Extracted data entries:

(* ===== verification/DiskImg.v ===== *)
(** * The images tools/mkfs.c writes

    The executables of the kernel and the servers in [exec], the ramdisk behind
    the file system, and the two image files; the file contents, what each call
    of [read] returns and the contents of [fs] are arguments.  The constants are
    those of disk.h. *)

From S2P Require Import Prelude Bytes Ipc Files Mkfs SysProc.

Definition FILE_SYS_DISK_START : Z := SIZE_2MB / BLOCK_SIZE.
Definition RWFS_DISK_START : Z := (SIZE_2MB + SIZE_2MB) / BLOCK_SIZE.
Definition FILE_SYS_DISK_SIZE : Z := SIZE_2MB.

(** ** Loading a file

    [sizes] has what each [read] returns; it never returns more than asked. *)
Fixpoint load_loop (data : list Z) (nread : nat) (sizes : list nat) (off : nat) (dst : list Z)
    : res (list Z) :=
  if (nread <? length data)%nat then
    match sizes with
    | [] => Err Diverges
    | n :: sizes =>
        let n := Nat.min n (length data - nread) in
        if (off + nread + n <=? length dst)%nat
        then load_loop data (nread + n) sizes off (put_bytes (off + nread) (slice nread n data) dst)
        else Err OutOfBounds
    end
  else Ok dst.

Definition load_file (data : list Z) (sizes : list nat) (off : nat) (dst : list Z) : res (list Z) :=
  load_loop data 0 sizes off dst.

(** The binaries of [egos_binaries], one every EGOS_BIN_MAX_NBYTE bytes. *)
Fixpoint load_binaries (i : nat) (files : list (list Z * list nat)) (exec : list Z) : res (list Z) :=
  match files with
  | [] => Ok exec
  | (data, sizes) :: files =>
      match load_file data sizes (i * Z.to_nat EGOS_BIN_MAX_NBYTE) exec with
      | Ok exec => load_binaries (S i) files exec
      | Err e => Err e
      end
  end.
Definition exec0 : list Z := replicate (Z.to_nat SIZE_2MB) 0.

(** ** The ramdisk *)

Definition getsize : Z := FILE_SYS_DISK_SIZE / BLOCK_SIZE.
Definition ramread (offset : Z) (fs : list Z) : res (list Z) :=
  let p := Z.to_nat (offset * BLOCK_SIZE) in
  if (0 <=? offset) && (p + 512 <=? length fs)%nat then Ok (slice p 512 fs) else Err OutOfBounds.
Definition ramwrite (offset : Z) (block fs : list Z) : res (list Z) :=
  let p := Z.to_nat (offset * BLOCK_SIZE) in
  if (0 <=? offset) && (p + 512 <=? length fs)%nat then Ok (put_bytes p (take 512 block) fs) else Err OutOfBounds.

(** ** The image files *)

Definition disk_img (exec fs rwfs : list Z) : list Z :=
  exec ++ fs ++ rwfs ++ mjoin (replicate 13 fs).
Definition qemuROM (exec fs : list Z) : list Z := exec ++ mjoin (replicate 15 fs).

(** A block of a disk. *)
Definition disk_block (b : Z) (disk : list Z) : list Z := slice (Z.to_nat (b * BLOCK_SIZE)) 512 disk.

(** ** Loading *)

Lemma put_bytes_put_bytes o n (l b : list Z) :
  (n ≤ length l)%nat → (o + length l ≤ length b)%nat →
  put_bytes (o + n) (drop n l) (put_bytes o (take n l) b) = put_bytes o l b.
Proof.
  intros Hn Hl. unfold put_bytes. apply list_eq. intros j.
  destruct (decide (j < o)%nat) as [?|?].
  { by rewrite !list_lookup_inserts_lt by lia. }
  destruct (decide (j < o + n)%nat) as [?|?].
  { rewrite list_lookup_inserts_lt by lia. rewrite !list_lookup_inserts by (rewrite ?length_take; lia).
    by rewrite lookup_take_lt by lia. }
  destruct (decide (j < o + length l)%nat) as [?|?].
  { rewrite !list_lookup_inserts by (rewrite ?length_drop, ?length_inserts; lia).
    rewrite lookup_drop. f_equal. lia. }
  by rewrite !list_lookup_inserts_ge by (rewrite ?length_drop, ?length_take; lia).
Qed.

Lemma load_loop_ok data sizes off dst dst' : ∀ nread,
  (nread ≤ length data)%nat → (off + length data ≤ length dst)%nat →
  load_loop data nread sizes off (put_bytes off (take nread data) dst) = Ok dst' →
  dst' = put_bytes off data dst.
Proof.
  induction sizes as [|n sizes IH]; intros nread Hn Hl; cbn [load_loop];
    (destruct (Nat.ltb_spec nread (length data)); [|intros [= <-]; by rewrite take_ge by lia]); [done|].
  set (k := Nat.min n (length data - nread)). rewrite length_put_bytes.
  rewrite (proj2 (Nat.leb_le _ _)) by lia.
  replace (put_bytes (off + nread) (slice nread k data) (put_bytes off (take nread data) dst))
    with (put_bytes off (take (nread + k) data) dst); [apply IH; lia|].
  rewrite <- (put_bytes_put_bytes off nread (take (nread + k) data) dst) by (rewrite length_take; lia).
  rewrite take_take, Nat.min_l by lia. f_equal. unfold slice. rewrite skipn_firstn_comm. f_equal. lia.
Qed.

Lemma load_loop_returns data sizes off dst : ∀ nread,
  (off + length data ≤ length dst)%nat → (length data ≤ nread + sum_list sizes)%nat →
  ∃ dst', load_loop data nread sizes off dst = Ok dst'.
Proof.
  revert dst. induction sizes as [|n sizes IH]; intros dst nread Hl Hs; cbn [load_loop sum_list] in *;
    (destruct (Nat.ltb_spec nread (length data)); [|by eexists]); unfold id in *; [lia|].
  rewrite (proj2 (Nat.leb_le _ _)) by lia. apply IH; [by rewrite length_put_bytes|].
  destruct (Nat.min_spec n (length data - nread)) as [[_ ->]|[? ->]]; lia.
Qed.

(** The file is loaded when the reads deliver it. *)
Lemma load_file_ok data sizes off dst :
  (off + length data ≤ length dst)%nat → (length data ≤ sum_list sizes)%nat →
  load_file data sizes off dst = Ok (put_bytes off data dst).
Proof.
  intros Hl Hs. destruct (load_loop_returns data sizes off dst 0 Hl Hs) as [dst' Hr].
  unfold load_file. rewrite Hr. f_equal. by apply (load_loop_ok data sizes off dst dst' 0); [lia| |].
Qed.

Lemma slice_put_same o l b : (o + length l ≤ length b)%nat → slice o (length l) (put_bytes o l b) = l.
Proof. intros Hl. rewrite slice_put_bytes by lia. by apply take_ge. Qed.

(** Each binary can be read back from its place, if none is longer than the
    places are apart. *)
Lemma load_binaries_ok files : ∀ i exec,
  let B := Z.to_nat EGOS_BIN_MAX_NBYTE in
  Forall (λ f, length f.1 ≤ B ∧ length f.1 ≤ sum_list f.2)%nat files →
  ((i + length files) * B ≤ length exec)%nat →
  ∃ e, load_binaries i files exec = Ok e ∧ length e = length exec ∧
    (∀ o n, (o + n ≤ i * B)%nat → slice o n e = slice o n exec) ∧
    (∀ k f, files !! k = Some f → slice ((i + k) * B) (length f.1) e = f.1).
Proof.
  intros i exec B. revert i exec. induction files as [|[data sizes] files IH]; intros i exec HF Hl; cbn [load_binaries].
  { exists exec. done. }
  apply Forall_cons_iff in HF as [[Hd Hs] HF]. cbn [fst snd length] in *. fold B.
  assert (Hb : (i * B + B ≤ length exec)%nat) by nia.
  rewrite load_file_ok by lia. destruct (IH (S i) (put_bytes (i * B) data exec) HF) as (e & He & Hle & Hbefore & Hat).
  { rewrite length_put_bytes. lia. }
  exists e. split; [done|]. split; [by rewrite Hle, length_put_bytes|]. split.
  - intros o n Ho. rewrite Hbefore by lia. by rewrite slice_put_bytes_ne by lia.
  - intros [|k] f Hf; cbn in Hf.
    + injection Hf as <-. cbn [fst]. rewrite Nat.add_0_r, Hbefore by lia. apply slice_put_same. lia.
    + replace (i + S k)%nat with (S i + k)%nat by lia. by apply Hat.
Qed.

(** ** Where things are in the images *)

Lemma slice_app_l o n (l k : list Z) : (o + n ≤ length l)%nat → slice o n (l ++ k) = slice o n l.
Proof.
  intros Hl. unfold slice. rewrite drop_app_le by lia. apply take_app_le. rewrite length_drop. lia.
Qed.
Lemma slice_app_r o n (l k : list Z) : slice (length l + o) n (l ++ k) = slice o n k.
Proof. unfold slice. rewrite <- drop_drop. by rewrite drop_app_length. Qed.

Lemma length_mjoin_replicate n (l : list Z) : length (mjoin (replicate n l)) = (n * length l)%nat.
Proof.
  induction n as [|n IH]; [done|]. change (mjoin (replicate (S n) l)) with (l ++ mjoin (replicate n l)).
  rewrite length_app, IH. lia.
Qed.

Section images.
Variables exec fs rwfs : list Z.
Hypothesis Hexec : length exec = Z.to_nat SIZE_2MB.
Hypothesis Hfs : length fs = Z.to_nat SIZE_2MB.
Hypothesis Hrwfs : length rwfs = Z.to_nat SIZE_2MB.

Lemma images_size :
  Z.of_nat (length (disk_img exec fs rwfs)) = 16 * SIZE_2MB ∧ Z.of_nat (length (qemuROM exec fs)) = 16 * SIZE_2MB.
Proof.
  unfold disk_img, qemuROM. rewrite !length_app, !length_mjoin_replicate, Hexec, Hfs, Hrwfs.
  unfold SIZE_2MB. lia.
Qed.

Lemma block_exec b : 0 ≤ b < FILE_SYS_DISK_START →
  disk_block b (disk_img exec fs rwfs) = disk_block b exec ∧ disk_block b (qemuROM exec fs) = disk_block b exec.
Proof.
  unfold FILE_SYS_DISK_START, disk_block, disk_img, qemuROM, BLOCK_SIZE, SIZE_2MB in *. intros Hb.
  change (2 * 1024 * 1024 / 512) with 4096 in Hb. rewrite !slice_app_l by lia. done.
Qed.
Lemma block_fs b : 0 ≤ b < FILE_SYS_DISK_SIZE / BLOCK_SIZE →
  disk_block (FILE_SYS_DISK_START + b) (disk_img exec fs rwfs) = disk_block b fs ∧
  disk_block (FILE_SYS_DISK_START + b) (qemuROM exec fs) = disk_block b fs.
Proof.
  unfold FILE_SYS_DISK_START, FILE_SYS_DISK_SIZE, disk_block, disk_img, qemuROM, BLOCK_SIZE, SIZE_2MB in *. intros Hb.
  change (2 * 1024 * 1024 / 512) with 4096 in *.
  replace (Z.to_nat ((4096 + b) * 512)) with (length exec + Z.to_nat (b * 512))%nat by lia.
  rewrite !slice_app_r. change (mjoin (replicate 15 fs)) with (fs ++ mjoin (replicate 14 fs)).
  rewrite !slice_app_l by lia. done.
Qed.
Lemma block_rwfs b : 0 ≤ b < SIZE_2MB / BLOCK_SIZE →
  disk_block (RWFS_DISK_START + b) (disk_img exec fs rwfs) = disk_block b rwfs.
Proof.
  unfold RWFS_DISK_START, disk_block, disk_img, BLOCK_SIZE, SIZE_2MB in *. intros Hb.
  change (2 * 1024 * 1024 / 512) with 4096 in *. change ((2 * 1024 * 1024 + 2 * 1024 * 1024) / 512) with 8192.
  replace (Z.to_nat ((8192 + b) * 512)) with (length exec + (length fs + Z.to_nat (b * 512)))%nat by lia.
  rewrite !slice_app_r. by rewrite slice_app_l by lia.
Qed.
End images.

* * *

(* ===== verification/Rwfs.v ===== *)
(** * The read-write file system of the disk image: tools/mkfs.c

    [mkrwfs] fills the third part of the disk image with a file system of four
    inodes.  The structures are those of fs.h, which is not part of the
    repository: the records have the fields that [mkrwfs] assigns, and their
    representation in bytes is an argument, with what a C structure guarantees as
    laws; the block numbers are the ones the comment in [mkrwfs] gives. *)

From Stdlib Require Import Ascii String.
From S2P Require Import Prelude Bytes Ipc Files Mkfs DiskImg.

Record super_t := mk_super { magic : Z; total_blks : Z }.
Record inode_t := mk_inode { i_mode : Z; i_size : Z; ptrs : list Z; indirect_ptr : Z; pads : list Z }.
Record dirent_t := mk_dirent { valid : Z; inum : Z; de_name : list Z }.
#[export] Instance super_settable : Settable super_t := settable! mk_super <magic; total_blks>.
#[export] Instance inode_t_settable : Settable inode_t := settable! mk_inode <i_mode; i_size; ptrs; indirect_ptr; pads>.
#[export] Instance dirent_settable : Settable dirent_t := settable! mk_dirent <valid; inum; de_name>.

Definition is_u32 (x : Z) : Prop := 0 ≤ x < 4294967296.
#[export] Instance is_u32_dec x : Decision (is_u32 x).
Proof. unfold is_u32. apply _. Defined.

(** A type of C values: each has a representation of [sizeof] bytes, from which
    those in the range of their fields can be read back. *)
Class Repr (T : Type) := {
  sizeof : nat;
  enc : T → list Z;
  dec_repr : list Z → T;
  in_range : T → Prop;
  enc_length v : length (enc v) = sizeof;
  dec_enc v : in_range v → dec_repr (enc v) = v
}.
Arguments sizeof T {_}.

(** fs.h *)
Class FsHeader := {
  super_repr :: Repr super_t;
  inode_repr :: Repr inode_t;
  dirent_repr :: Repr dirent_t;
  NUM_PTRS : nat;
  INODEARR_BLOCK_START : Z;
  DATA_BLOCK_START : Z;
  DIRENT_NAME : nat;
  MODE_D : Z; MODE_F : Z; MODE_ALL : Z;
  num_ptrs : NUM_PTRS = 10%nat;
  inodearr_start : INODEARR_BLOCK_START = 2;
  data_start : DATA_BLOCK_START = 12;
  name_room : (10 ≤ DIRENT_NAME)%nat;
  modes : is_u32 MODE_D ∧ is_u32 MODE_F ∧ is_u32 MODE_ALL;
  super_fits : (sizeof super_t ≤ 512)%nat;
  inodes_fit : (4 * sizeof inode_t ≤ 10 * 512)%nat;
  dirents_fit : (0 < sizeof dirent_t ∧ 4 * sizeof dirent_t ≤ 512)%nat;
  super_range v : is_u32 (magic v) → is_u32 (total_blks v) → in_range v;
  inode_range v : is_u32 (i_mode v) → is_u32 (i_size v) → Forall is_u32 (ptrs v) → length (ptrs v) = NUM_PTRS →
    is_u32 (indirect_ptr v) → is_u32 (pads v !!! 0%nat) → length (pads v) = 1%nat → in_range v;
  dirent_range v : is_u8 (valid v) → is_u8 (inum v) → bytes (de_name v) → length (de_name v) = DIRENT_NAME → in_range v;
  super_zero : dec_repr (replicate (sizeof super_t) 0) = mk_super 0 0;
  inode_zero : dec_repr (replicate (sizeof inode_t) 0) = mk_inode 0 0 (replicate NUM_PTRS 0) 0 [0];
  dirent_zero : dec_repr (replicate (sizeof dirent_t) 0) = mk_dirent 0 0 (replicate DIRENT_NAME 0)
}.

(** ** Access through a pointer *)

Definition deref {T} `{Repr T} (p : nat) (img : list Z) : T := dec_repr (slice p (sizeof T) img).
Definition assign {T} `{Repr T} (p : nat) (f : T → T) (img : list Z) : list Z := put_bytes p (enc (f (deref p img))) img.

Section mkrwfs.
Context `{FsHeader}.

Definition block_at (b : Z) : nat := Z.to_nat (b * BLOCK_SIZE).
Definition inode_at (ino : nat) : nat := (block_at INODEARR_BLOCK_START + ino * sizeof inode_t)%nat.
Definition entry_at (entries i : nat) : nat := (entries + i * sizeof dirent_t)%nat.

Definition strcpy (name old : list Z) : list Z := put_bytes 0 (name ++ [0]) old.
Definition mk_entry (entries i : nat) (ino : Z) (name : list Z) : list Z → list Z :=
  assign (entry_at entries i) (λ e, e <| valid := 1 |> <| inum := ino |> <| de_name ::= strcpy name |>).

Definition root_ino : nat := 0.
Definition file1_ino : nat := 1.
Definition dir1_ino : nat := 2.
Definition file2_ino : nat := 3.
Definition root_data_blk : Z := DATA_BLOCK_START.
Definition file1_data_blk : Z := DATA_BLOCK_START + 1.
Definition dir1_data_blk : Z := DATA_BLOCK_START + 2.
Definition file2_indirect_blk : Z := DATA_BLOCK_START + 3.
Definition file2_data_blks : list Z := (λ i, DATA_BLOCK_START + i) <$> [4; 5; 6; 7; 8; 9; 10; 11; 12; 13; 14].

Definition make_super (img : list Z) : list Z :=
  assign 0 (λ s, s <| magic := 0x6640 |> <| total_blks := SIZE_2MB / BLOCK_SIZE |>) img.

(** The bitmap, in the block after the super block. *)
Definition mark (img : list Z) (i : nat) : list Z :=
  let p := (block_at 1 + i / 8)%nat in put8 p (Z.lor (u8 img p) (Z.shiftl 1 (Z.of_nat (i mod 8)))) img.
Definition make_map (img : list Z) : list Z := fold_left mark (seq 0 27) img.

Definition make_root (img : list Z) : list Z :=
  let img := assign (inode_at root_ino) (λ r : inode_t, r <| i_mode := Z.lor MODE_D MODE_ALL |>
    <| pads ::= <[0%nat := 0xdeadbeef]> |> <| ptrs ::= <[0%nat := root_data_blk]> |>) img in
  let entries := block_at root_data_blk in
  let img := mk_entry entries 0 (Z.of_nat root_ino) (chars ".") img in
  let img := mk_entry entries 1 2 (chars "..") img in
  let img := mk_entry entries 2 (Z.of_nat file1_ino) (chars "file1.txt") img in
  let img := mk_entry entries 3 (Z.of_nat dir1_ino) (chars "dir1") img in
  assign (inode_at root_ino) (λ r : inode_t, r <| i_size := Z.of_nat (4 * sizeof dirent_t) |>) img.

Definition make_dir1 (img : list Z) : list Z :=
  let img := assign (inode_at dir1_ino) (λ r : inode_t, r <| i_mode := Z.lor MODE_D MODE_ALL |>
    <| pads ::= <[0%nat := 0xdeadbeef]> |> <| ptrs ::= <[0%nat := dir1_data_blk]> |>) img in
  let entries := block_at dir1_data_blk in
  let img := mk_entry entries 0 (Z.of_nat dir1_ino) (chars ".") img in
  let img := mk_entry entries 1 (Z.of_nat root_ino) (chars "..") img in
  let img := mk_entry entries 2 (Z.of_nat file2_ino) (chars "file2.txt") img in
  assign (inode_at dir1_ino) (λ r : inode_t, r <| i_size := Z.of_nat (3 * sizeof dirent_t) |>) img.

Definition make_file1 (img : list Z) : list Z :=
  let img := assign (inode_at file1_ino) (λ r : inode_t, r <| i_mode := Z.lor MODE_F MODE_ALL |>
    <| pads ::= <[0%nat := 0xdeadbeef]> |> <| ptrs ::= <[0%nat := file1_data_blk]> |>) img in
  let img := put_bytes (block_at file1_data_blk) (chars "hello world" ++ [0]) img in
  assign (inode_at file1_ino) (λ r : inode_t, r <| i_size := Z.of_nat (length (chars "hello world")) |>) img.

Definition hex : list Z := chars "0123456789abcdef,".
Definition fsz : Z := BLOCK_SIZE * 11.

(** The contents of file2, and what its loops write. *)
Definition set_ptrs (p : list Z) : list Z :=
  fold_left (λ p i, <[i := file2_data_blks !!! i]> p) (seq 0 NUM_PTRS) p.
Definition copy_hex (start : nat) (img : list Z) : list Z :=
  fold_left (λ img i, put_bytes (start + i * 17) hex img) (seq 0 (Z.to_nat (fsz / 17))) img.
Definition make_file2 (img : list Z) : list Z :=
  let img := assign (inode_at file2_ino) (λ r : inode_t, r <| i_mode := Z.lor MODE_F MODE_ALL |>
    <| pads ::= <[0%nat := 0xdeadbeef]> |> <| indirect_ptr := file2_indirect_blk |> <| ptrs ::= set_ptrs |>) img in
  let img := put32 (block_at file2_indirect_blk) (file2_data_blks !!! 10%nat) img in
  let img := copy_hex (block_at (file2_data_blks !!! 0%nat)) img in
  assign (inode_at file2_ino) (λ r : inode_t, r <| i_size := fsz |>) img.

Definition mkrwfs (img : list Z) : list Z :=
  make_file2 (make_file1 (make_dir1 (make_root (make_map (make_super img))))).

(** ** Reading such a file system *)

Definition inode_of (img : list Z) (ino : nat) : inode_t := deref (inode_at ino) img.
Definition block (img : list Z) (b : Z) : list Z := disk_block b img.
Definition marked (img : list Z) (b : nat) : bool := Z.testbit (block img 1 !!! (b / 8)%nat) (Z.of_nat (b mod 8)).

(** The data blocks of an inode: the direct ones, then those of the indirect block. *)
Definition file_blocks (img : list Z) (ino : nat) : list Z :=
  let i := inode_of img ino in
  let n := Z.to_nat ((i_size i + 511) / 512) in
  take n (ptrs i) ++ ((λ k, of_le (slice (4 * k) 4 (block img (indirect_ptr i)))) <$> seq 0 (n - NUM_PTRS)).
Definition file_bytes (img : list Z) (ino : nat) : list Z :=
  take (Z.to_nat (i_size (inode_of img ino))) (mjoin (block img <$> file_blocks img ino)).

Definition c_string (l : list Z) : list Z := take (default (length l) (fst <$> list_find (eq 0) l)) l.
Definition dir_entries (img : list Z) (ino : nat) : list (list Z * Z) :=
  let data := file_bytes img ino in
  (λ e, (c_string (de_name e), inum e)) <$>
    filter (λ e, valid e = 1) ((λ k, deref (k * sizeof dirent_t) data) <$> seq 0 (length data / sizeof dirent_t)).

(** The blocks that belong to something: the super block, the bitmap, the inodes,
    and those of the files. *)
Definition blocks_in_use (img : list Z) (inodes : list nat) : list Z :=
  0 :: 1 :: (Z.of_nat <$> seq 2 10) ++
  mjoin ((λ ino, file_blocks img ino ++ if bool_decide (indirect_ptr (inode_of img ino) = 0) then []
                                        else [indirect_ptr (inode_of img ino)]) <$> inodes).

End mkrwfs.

WORK TASK: Restate word for word the entries above, starting at the line with "root_data_blk]> |>) img in" and ending at the line with "let img := mk_entry entries 2 (Z.of_nat file1_ino)", inclusive, and no others.

SOLUTION FOR THIS EXERCISE:
    <| pads ::= <[0%nat := 0xdeadbeef]> |> <| ptrs ::= <[0%nat := root_data_blk]> |>) img in
  let entries := block_at root_data_blk in
  let img := mk_entry entries 0 (Z.of_nat root_ino) (chars ".") img in
  let img := mk_entry entries 1 2 (chars "..") img in
  let img := mk_entry entries 2 (Z.of_nat file1_ino) (chars "file1.txt") img in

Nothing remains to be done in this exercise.